| EXERCISE DESCRIPTION |
Check each line of the entries below for the word "Prop", and copy the lines that have it.

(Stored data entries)
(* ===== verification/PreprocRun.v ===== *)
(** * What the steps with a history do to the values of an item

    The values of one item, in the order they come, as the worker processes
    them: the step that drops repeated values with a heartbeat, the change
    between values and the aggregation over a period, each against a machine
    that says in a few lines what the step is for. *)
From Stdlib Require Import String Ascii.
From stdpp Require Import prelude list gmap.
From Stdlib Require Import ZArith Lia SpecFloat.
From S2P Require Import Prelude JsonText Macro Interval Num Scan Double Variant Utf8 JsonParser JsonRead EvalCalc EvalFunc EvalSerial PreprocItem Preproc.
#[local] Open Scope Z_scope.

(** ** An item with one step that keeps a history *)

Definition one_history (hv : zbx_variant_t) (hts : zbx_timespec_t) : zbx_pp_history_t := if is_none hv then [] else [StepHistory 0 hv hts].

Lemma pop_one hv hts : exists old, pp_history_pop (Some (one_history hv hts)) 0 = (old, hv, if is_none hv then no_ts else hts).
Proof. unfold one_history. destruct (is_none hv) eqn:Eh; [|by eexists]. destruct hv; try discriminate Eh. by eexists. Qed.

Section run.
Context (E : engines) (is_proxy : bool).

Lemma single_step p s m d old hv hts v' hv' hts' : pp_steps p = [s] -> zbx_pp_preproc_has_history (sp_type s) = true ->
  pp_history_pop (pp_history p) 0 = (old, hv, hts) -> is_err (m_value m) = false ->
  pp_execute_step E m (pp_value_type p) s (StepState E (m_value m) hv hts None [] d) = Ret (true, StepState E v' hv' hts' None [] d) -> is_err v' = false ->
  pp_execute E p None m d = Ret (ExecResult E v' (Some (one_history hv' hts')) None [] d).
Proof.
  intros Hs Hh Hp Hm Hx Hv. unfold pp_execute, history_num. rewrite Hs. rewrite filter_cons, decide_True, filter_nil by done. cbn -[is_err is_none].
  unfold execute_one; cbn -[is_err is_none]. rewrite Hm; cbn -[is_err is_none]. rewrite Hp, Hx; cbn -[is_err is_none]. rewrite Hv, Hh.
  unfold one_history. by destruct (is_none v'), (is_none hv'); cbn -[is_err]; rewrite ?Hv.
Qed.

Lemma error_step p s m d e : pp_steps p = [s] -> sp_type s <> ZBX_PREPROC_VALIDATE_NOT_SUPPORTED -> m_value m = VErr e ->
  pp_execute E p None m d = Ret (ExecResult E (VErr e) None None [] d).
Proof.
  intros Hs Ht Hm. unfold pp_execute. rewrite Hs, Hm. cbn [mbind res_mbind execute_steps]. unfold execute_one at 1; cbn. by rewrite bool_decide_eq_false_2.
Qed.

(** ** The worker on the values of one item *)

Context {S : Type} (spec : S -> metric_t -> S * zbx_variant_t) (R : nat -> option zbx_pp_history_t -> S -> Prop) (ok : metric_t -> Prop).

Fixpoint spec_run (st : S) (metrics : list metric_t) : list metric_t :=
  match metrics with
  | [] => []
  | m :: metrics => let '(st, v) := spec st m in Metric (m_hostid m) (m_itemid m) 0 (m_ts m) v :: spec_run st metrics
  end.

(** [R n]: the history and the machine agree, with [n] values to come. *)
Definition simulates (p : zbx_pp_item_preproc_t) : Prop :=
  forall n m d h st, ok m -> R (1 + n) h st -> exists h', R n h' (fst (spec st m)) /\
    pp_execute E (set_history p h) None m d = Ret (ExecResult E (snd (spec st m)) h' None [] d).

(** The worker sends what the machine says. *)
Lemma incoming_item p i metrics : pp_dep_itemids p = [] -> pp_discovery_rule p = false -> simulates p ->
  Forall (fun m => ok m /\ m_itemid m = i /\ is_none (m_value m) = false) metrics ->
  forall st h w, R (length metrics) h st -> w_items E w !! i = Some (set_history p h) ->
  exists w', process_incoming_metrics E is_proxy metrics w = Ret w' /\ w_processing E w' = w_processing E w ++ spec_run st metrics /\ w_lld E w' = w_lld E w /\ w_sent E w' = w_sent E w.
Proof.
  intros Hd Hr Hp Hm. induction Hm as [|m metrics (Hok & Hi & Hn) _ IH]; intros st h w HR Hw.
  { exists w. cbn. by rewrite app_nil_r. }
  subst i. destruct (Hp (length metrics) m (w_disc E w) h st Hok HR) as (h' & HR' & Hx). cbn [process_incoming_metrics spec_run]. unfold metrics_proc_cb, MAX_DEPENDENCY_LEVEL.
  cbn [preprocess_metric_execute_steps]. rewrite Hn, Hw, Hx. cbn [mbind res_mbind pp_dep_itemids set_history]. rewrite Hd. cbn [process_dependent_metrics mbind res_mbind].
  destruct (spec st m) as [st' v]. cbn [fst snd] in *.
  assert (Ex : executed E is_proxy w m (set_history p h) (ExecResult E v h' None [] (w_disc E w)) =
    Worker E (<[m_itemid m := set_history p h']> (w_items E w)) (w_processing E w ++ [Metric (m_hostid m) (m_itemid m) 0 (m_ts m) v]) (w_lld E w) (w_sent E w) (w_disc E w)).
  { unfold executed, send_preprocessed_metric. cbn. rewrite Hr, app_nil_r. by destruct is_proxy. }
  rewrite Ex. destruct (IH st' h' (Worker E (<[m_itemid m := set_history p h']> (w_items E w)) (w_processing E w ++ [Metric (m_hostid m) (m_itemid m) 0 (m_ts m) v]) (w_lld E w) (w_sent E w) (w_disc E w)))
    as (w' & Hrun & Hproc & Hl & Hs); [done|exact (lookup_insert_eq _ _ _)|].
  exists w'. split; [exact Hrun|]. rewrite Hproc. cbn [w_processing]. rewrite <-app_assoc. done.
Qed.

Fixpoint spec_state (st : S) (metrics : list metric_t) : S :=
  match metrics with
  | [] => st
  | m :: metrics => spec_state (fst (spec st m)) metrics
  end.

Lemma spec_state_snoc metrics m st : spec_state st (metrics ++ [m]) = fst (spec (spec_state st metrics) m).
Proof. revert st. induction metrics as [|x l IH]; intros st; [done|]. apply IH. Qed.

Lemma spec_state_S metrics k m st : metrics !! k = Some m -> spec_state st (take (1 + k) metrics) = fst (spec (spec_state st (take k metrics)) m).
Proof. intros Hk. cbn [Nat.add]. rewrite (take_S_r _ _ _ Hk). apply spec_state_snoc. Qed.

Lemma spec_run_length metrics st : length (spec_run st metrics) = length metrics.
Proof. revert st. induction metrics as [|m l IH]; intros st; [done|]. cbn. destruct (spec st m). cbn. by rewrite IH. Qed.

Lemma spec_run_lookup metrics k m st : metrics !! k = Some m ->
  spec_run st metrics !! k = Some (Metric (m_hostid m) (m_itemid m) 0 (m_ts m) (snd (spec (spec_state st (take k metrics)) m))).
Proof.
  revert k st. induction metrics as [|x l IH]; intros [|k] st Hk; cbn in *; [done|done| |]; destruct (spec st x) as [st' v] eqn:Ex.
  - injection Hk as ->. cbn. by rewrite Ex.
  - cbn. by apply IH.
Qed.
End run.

| TASK ANSWER |
Context {S : Type} (spec : S -> metric_t -> S * zbx_variant_t) (R : nat -> option zbx_pp_history_t -> S -> Prop) (ok : metric_t -> Prop).
Definition simulates (p : zbx_pp_item_preproc_t) : Prop :=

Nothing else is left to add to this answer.